For each pod, specify the rules for scaling up pods.

Set these keys under the hpa.scaleUp section of each pod. For example, under the nchfConvergedCharging.nchfConvergedCharging.hpa.scaleUp section.
- selectPolicy: Specifies Min, Max, or Disabled.
  - Min selects the policy with the smallest change in the replica count.
  - Max selects the policy with the largest change in the replica count.
  - Disabled prevents autoscaling in the scale-up direction.
- stabilizationWindowSeconds: Specifies the duration, in seconds, of the stabilization window when scaling up pods.
- periodSeconds: Specifies the number of seconds for which metrics should be collected before scaling.
To lower the heap memory used by the pods, set the appropriate JVM parameters in the jvmOpts key.

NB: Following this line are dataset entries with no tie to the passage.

(* ===== verification/LeasePool.v ===== *)
(** * The server as a pool of addresses

    What a deployment counts on when it plans a network: an abstract pool that
    leases the client addresses of a network, and the proof that the server of
    Server.v, with its slots, its search and its interleaved connections, is one. *)

From S2P Require Import Prelude Commands Adapter Socket World Lifecycle Net IPText VPNNet Shared.
From S2P Require Import Server ServerState.
Import adapters.

(** ** The specification *)

(** The pool: the addresses that are leased, out of those that can be. *)
Inductive pool_step (usable : gset bytes) : gset bytes → gset bytes → Prop :=
| pool_lease leased ip :
    ip ∈ usable → ip ∉ leased → pool_step usable leased ({[ip]} ∪ leased)
| pool_release leased ip : ip ∈ leased → pool_step usable leased (leased ∖ {[ip]})
| pool_stay leased : pool_step usable leased leased.

(** The addresses of a network other than its own and that of its server. *)
Definition client_addresses (base ones : Z) : gset bytes :=
  list_to_set (map (λ k, v4_bytes (base + k)) (seqZ 2 (addresses ones - 2))).

Lemma client_addresses_spec base ones ip :
  ip ∈ client_addresses base ones ↔ ∃ k, ip = v4_bytes (base + k) ∧ 2 <= k < addresses ones.
Proof.
  unfold client_addresses. rewrite elem_of_list_to_set, list_elem_of_fmap.
  split; intros (k & -> & Hk); exists k; rewrite elem_of_seqZ in *; (split; [done|lia]).
Qed.

(** ** The abstraction *)

Section Pool.
Context {A I E : Type} `{SocketAdapter A} `{WaterInterface I} `{!Unregister E} `{NewRandom}
  `{!World.PacketHandler A I E} `{!ClientHandlers A I E} `{Cidr} `{!CidrSpec}.
Abbreviation state := (sys (A := A) (I := I) (E := E)).

Definition in_use (l : list (Z * netIP)) : gset bytes := list_to_set (map To4 (map snd l)).

(** The addresses that connections hold, whether served yet or not. *)
Definition leased (st : state) : gset bytes := in_use (addresses_of (sys_begun st) (sys_live st)).

Lemma in_use_spec l ip : ip ∈ in_use l ↔ ∃ slot a, (slot, a) ∈ l ∧ ip = To4 a.
Proof.
  unfold in_use. rewrite elem_of_list_to_set, <- list_fmap_compose, list_elem_of_fmap.
  split; [intros ([slot a] & -> & Hin); by exists slot, a|].
  intros (slot & a & Hin & ->). by exists (slot, a).
Qed.

Lemma in_use_perm l l' : l ≡ₚ l' → in_use l = in_use l'.
Proof. intros Hp. unfold in_use. apply leibniz_equiv. by rewrite Hp. Qed.

(** Giving back the address of a slot gives back only that. *)
Lemma in_use_remove base ones s x l :
  wf_net base ones → slots_inv (v4_net base ones) s (x :: l) →
  in_use l = in_use (x :: l) ∖ {[To4 x.2]}.
Proof.
  intros Hw Hinv. destruct x as [slot a]. simpl.
  assert (Hne : To4 a ∉ in_use l).
  { rewrite in_use_spec. intros (slot' & a' & Hin & He).
    destruct (slot_address _ _ _ _ slot a Hw Hinv) as [E1 R1]; [by left|].
    destruct (slot_address _ _ _ _ slot' a' Hw Hinv) as [E2 R2]; [by right|].
    rewrite E1, E2 in He. apply (host_inj base ones) in He; [|done|lia..].
    pose proof (inv_nodup _ _ _ Hinv) as Hd. simpl in Hd. apply NoDup_cons in Hd as [Hd _].
    apply Hd, list_elem_of_fmap. exists (slot', a'). split; [simpl; lia|done]. }
  change (in_use ((slot, a) :: l)) with ({[To4 a]} ∪ in_use l). clear -Hne. set_solver.
Qed.

Lemma drop_step base ones s x l l' :
  wf_net base ones → slots_inv (v4_net base ones) s l → l ≡ₚ x :: l' →
  pool_step (client_addresses base ones) (in_use l) (in_use l').
Proof.
  intros Hw Hinv Hp. rewrite (in_use_perm _ _ Hp).
  rewrite (in_use_remove _ _ s x l' Hw) by by eapply slots_inv_perm.
  apply pool_release. change (in_use (x :: l')) with ({[To4 x.2]} ∪ in_use l'). set_solver.
Qed.

(** Each step of the server is one of the pool. *)
Lemma step_refines base ones st st' :
  wf_net base ones →
  slots_inv (v4_net base ones) (server (sys_sw st)) (addresses_of (sys_begun st) (sys_live st)) →
  sys_step st st' → pool_step (client_addresses base ones) (leased st) (leased st').
Proof.
  intros Hw Hinv Hst. pose proof (slots_step _ _ _ _ Hw Hst Hinv) as Hinv'.
  destruct Hst as [a sw sw' bs cs o Hx|sw sw' b1 b2 sid slot ip id user i cs c Hx
    |sw sw' bs c1 c c2 ok Hx|sw sw' bs c1 c c2 Hx|sw sw' bs cs Hx]; unfold leased; simpl in *.
  - destruct o as [[[sid slot] ip]|]; [|apply pool_stay].
    change (addresses_of ((sid, slot, ip) :: bs) cs)
      with ((slot, ip) :: addresses_of bs cs) in Hinv' |- *.
    destruct (slot_address _ _ _ _ slot ip Hw Hinv') as [Ha Hr]; [by left|].
    pose proof (in_use_remove _ _ _ _ _ Hw Hinv') as He. simpl in He.
    change (in_use ((slot, ip) :: addresses_of bs cs)) with ({[To4 ip]} ∪ in_use (addresses_of bs cs)).
    apply pool_lease; [|rewrite He; clear; set_solver].
    apply client_addresses_spec. exists (slot + 1). split; [done|lia].
  - destruct c as [c|].
    + apply establish_core in Hx as (_ & Hs & _ & Hi & _).
      rewrite (in_use_perm _ (addresses_of (b1 ++ b2) (c :: cs))); [apply pool_stay|].
      rewrite addresses_middle. simpl. rewrite <- Hs, <- Hi.
      symmetry. apply (addresses_middle_live _ []).
    + eapply drop_step; [done|exact Hinv|apply addresses_middle].
  - destruct ok; [apply pool_stay|].
    eapply drop_step; [done|exact Hinv|apply addresses_middle_live].
  - eapply drop_step; [done|exact Hinv|apply addresses_middle_live].
  - apply pool_stay.
Qed.

(** All slots in use are all addresses in use. *)
Lemma exhausted base ones s l :
  wf_net base ones → slots_inv (v4_net base ones) s l →
  (∀ j, 1 <= j <= addresses ones - 2 → j ∈ usedSlots s) → in_use l = client_addresses base ones.
Proof.
  intros Hw Hinv Hall. apply leibniz_equiv. intros ip. rewrite in_use_spec, client_addresses_spec.
  split.
  - intros (slot & a & Hin & ->). destruct (slot_address _ _ _ _ slot a Hw Hinv Hin) as [-> ?].
    by exists (slot + 1).
  - intros (k & -> & Hk). specialize (Hall (k - 1) ltac:(lia)).
    rewrite (inv_used _ _ _ Hinv), elem_of_list_to_set, list_elem_of_fmap in Hall.
    destruct Hall as ([slot a] & He & Hin). simpl in He. exists slot, a. split; [done|].
    destruct (slot_address _ _ _ _ slot a Hw Hinv Hin) as [-> _]. do 2 f_equal. lia.
Qed.

(** A connection is given an address, or there is none left. *)
Lemma begin_total base ones a (sw : SW A I E) l :
  wf_net base ones → ones <= 30 → slots_inv (v4_net base ones) (server sw) l →
  ∃ sw' o, begin_connection a sw = Ret (sw', o)
    ∧ (o = None → in_use l = client_addresses base ones).
Proof.
  intros Hw Ho Hinv. unfold begin_connection.
  set (sid := base.fresh ((dom (socks (world sw)) : gset SocketId) ∪ dom (pending sw))).
  set (s1 := addCloser (AdapterCloser sid) (server sw)).
  assert (Hn : ipNet (vpnNet s1) = v4_net base ones) by apply (inv_net _ _ _ Hinv).
  destruct (claim_result base ones s1 Hw Ho Hn) as (o & Hclaim & Hspec).
  set (sw1 := sw <| pending := <[sid := a]> (pending sw) |>).
  erewrite run_bind; [|reflexivity]. fold sid sw1.
  erewrite (run_bind (upd_server _) _ sw1 (sw1 <| server := s1 |>)) by reflexivity.
  erewrite (run_bind (on_server claim_slot)); [|unfold on_server; simpl; fold s1; rewrite Hclaim; reflexivity].
  destruct o as [slot|].
  - destruct Hspec as (_ & Hr & _). erewrite run_bind; [|reflexivity].
    pose proof (host_spec base ones (slot + 1) Hw ltac:(lia)) as Hh.
    unfold GetIPAt. simpl. rewrite (inv_net _ _ _ Hinv).
    destruct (cidr_Host _ _) as [ip|e]; [|lia]. by eexists _, _.
  - exists (sw1 <| server := s1 |> <| pending := <[sid := (Close a).1]> (pending sw1) |>), None.
    split; [|intros _; by apply (exhausted _ _ (server sw))].
    erewrite run_bind; [reflexivity|]. unfold close_adapter. simpl. rewrite lookup_insert_eq. reflexivity.
Qed.

(** C24. The server is a pool of addresses: whatever connections come
    and go, each step of the server leases one free client address of its
    network, gives one back, or leaves the leases as they are; and a new
    connection is always answered, and turned away only if every client address
    is leased. *)
Theorem server_is_pool base ones (st0 st : state) :
  wf_net base ones → ones <= 30 → ipNet (vpnNet (server (sys_sw st0))) = v4_net base ones →
  sys_start st0 → rtc sys_step st0 st →
  let usable := client_addresses base ones in
  rtc (pool_step usable) ∅ (leased st)
  ∧ (∀ st', sys_step st st' → pool_step usable (leased st) (leased st'))
  ∧ ∀ a, ∃ sw' o, begin_connection a (sys_sw st) = Ret (sw', o)
      ∧ (o = None → leased st = usable).
Proof.
  intros Hw Ho Hn Hstart Hst usable.
  pose proof (slots_reachable base ones _ _ Hw Hn Hstart Hst) as Hinv. split_and!.
  - assert (leased st0 = ∅) as <- by (destruct Hstart as (_ & _ & Hb & Hl); unfold leased; by rewrite Hb, Hl).
    pose proof (slots_reachable base ones _ _ Hw Hn Hstart (rtc_refl _ _)) as Hinv0.
    clear Hinv Hn Hstart. induction Hst as [|x y z Hxy _ IH]; [done|].
    eapply rtc_l; [by eapply step_refines|]. apply IH. by eapply slots_step.
  - intros st' Hs. by eapply step_refines.
  - intros a. by apply begin_total.
Qed.

End Pool.

Lemma server_is_pool_witness :
  leased demo_state = {[[10; 0; 0; 2]; [10; 0; 0; 3]]}
  ∧ client_addresses 167772160 29
    = list_to_set [[10; 0; 0; 2]; [10; 0; 0; 3]; [10; 0; 0; 4]; [10; 0; 0; 5]; [10; 0; 0; 6]; [10; 0; 0; 7]]
  ∧ rtc (pool_step (client_addresses 167772160 29)) ∅ (leased demo_state).
Proof.
  split; [vm_compute; reflexivity|]. split; [vm_compute; reflexivity|].
  apply (server_is_pool 167772160 29 (mkSys (demo_sw 1) [] []));
    [exact demo_net|lia|reflexivity|repeat split|exact demo_reachable].
Defined.
(* ===== verification/Closers.v ===== *)
(** * The closers a server keeps

    Every connection that was upgraded adds its adapter to the closers of
    src/server/servers/base.go, and only the end of the server takes them out
    again: the list grows with the connections there ever were. *)

From S2P Require Import Prelude Json Commands Adapter Socket World Lifecycle Frame Net IPText VPNNet.
From S2P Require Import Shared Server ServerState.
Import adapters.

Section Closers.
Context {A I E : Type} `{SocketAdapter A} `{WaterInterface I} `{!Unregister E} `{NewRandom}
  `{!World.PacketHandler A I E} `{!ClientHandlers A I E} `{Cidr}.
Implicit Types sw : SW A I E.

Definition keeps_closers (l : list closer) sw : Prop := closers (server sw) = l.

Context (l : list closer).
Abbreviation K := (keeps_closers l).

Lemma held_same {R} (m : prog (SW A I E) R) : server_same m → preserves K m.
Proof. intros Hm sw sw' r Hk Hx. unfold keeps_closers. by rewrite (Hm _ _ _ Hx). Qed.

Lemma held_upd f : (∀ s, closers (f s) = closers s) → preserves K (upd_server f).
Proof.
  intros Hf sw sw' r Hk Hx. unfold keeps_closers. by rewrite (upd_server_inv _ _ _ _ Hx), Hf.
Qed.

Lemma forget_closers clientID user sid s : closers (forget_socket clientID user sid s) = closers s.
Proof. unfold forget_socket. cbv zeta. by repeat case_match. Qed.

Lemma held_lift {R} (m : prog (World A I E) R) : preserves K (lift m).
Proof. apply held_same, same_lift. Qed.
Lemma held_close sid : preserves K (close_adapter sid).
Proof. apply held_same, same_close_adapter. Qed.
Lemma held_forget clientID user sid : preserves K (upd_server (forget_socket clientID user sid)).
Proof. apply held_upd, forget_closers. Qed.
Lemma held_release slot : preserves K (upd_server (release_slot slot)).
Proof. by apply held_upd. Qed.
Hint Resolve held_lift held_close held_forget held_release : frame.

Lemma held_end c entered : preserves K (end_connection c entered).
Proof. unfold end_connection. frame. Qed.

Lemma held_start c : preserves K (start_socket c).
Proof. apply held_same, same_start_socket. Qed.
Lemma held_iface o : preserves K (connection_iface o).
Proof. apply held_same, same_connection_iface. Qed.
Lemma held_make sid user ifc b : preserves K (make_socket sid user ifc b).
Proof. apply held_same, same_make_socket. Qed.
Hint Resolve held_end held_start held_iface held_make : frame.
Hint Extern 1 (preserves _ (upd_server (λ _, _))) => (apply held_upd; intros ?; reflexivity) : frame.

Lemma held_enter sid clientID user : preserves K (enter_socket sid clientID user).
Proof. unfold enter_socket. frame. Qed.
Hint Resolve held_enter : frame.

Lemma held_establish sid slot ip clientID user o : preserves K (establish sid slot ip clientID user o).
Proof. unfold establish. frame. Qed.

Lemma held_init c : preserves K (send_init c).
Proof. unfold send_init. frame. Qed.

Lemma claim_closers s s' o : claim_slot s = Ret (s', o) → closers s' = closers s.
Proof.
  unfold claim_slot. destruct (GetClientSlots (vpnNet s)) as [n| |]; [|done..].
  cbv zeta. unfold mbind at 1, outcome_bind at 1. unfold mbind at 1, outcome_bind at 1.
  destruct (slot_loop _ _ _ _) as [o'| |]; [|done..]. destruct o'; by intros [= <- _].
Qed.

Lemma held_claim : preserves K (on_server claim_slot).
Proof.
  intros sw sw' r Hk. unfold on_server. destruct (claim_slot _) as [[s o]| |] eqn:Ec; [|done..].
  intros [= <- _]. apply claim_closers in Ec. unfold keeps_closers. simpl. by rewrite Ec.
Qed.

End Closers.

Section Growth.
Context {A I E : Type} `{SocketAdapter A} `{WaterInterface I} `{!Unregister E} `{NewRandom}
  `{!World.PacketHandler A I E} `{!ClientHandlers A I E} `{Cidr}.
Implicit Types sw : SW A I E.

Lemma begin_closers a sw sw' o : begin_connection a sw = Ret (sw', o) →
  ∃ sid, closers (server sw') = closers (server sw) ++ [AdapterCloser sid].
Proof.
  intros Hx. unfold begin_connection in Hx.
  apply prog_bind_inv in Hx as (sw1 & sid & [= <- <-] & Hx).
  apply prog_bind_inv in Hx as (sw2 & u & Hadd & Hx). apply upd_server_inv in Hadd.
  eexists. assert (Hk : keeps_closers (closers (server sw2)) sw'); [|rewrite Hk, Hadd; reflexivity].
  revert Hx. match goal with |- ?m sw2 = _ → _ =>
    assert (Hp : preserves (keeps_closers (closers (server sw2))) m) end; [|by apply Hp].
  apply preserves_bind; [apply held_claim|intros slot].
  frame; first [apply held_close|apply held_release].
Qed.

(** The steps of serving connections: no change of settings, and no end of the
    server. *)
Inductive serving_step : SW A I E → SW A I E → Prop :=
| serving_begin a sw sw' o : begin_connection a sw = Ret (sw', o) → serving_step sw sw'
| serving_establish sid slot ip clientID user o sw sw' c :
    establish sid slot ip clientID user o sw = Ret (sw', c) → serving_step sw sw'
| serving_init c sw sw' ok : send_init c sw = Ret (sw', ok) → serving_step sw sw'
| serving_end c sw sw' entered : end_connection c entered sw = Ret (sw', tt) → serving_step sw sw'
| serving_world {R} (m : prog (World A I E) R) sw sw' r : lift m sw = Ret (sw', r) → serving_step sw sw'.

(** While connections come and go, no closer is ever taken out, also not that of
    a connection which ended; and each connection that begins adds one. *)
Lemma closers_only_grow sw sw' :
  rtc serving_step sw sw' →
  closers (server sw) `prefix_of` closers (server sw')
  ∧ (∀ a sw2 o, begin_connection a sw' = Ret (sw2, o) →
       length (closers (server sw2)) = S (length (closers (server sw')))).
Proof.
  intros Hr. split.
  - induction Hr as [sw|sw1 sw2 sw3 Hs _ IH]; [done|]. etrans; [|exact IH]. clear IH.
    destruct Hs as [a sw1 sw2 o Hx|sid slot ip cid user o sw1 sw2 c Hx|c sw1 sw2 ok Hx
      |c sw1 sw2 entered Hx|R m sw1 sw2 r' Hx].
    + apply begin_closers in Hx as [sid ->]. by apply prefix_app_r.
    + by rewrite (held_establish _ _ _ _ _ _ _ sw1 sw2 c eq_refl Hx).
    + by rewrite (held_init _ _ sw1 sw2 ok eq_refl Hx).
    + by rewrite (held_end _ _ _ sw1 sw2 tt eq_refl Hx).
    + by rewrite (held_lift _ _ sw1 sw2 r' eq_refl Hx).
  - intros a sw2 o Hx. apply begin_closers in Hx as [sid ->]. rewrite length_app. simpl. lia.
Qed.
End Growth.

Memory-based scale-down occurs only if the amount of pod memory decreases. You can decrease pod memory by using JVM garbage collection (GC).
Save and close your override-values.yaml file.
Do one of the following:
- Deploy the ECE composable services (if you have not already deployed them). See "Deploying the ECE Composable Services".
- If you have already deployed the ECE composable services, update your Helm release:
```
helm upgrade EceCompServicesReleaseName oc-ccs-version --values override-values.yaml -n EceCompServicesNameSpace
```
  where:
  - EceCompServicesReleaseName is the release name for the ECE composable services deployment.
  - version is the ECE composable services Helm chart number, such as 3.0.1+e59503ab.
  - EceCompServicesNameSpace is the namespace in which to create Kubernetes objects for the Helm chart.